Segment Start: SOURCE DATA

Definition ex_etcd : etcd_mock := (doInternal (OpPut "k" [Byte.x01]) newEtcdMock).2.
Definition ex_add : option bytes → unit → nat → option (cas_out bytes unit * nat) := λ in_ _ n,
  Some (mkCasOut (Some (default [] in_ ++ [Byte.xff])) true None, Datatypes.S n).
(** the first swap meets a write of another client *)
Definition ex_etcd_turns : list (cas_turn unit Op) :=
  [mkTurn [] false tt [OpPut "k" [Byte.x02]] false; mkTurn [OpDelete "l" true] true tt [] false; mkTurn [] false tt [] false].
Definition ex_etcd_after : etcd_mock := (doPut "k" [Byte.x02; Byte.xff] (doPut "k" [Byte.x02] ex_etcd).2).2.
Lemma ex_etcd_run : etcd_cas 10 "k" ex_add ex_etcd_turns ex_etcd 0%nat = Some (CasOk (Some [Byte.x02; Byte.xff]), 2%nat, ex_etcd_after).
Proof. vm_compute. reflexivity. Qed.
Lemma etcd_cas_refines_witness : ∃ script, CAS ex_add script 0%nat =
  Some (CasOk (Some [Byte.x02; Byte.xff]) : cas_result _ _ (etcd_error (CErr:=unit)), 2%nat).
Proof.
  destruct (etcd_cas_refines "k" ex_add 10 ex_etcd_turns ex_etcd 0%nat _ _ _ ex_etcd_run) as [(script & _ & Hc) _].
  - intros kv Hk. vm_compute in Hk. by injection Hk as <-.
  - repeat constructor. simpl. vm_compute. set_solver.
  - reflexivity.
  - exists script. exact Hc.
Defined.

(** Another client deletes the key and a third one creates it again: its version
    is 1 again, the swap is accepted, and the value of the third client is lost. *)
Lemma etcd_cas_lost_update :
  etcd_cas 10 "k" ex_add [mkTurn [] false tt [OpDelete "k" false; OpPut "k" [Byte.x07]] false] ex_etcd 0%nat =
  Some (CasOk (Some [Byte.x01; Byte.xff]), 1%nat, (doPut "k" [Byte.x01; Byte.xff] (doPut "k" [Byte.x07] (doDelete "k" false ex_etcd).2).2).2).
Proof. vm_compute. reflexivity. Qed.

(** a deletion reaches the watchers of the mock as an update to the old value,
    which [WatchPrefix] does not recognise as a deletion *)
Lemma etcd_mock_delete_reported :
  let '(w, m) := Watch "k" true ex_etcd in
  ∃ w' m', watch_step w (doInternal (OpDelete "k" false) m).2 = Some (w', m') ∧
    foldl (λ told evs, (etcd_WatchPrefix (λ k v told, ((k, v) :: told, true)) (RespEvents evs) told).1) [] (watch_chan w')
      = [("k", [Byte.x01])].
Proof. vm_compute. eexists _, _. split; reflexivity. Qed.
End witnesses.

Segment End: SOURCE DATA

WORK ITEM
Every record above is to be copied out again exactly as written.

RESPONSE TO THIS TASK
Definition ex_etcd : etcd_mock := (doInternal (OpPut "k" [Byte.x01]) newEtcdMock).2.
Definition ex_add : option bytes → unit → nat → option (cas_out bytes unit * nat) := λ in_ _ n,
  Some (mkCasOut (Some (default [] in_ ++ [Byte.xff])) true None, Datatypes.S n).
(** the first swap meets a write of another client *)
Definition ex_etcd_turns : list (cas_turn unit Op) :=
  [mkTurn [] false tt [OpPut "k" [Byte.x02]] false; mkTurn [OpDelete "l" true] true tt [] false; mkTurn [] false tt [] false].
Definition ex_etcd_after : etcd_mock := (doPut "k" [Byte.x02; Byte.xff] (doPut "k" [Byte.x02] ex_etcd).2).2.
Lemma ex_etcd_run : etcd_cas 10 "k" ex_add ex_etcd_turns ex_etcd 0%nat = Some (CasOk (Some [Byte.x02; Byte.xff]), 2%nat, ex_etcd_after).
Proof. vm_compute. reflexivity. Qed.
Lemma etcd_cas_refines_witness : ∃ script, CAS ex_add script 0%nat =
  Some (CasOk (Some [Byte.x02; Byte.xff]) : cas_result _ _ (etcd_error (CErr:=unit)), 2%nat).
Proof.
  destruct (etcd_cas_refines "k" ex_add 10 ex_etcd_turns ex_etcd 0%nat _ _ _ ex_etcd_run) as [(script & _ & Hc) _].
  - intros kv Hk. vm_compute in Hk. by injection Hk as <-.
  - repeat constructor. simpl. vm_compute. set_solver.
  - reflexivity.
  - exists script. exact Hc.
Defined.

(** Another client deletes the key and a third one creates it again: its version
    is 1 again, the swap is accepted, and the value of the third client is lost. *)
Lemma etcd_cas_lost_update :
  etcd_cas 10 "k" ex_add [mkTurn [] false tt [OpDelete "k" false; OpPut "k" [Byte.x07]] false] ex_etcd 0%nat =
  Some (CasOk (Some [Byte.x01; Byte.xff]), 1%nat, (doPut "k" [Byte.x01; Byte.xff] (doPut "k" [Byte.x07] (doDelete "k" false ex_etcd).2).2).2).
Proof. vm_compute. reflexivity. Qed.

(** a deletion reaches the watchers of the mock as an update to the old value,
    which [WatchPrefix] does not recognise as a deletion *)
Lemma etcd_mock_delete_reported :
  let '(w, m) := Watch "k" true ex_etcd in
  ∃ w' m', watch_step w (doInternal (OpDelete "k" false) m).2 = Some (w', m') ∧
    foldl (λ told evs, (etcd_WatchPrefix (λ k v told, ((k, v) :: told, true)) (RespEvents evs) told).1) [] (watch_chan w')
      = [("k", [Byte.x01])].
Proof. vm_compute. eexists _, _. split; reflexivity. Qed.
End witnesses.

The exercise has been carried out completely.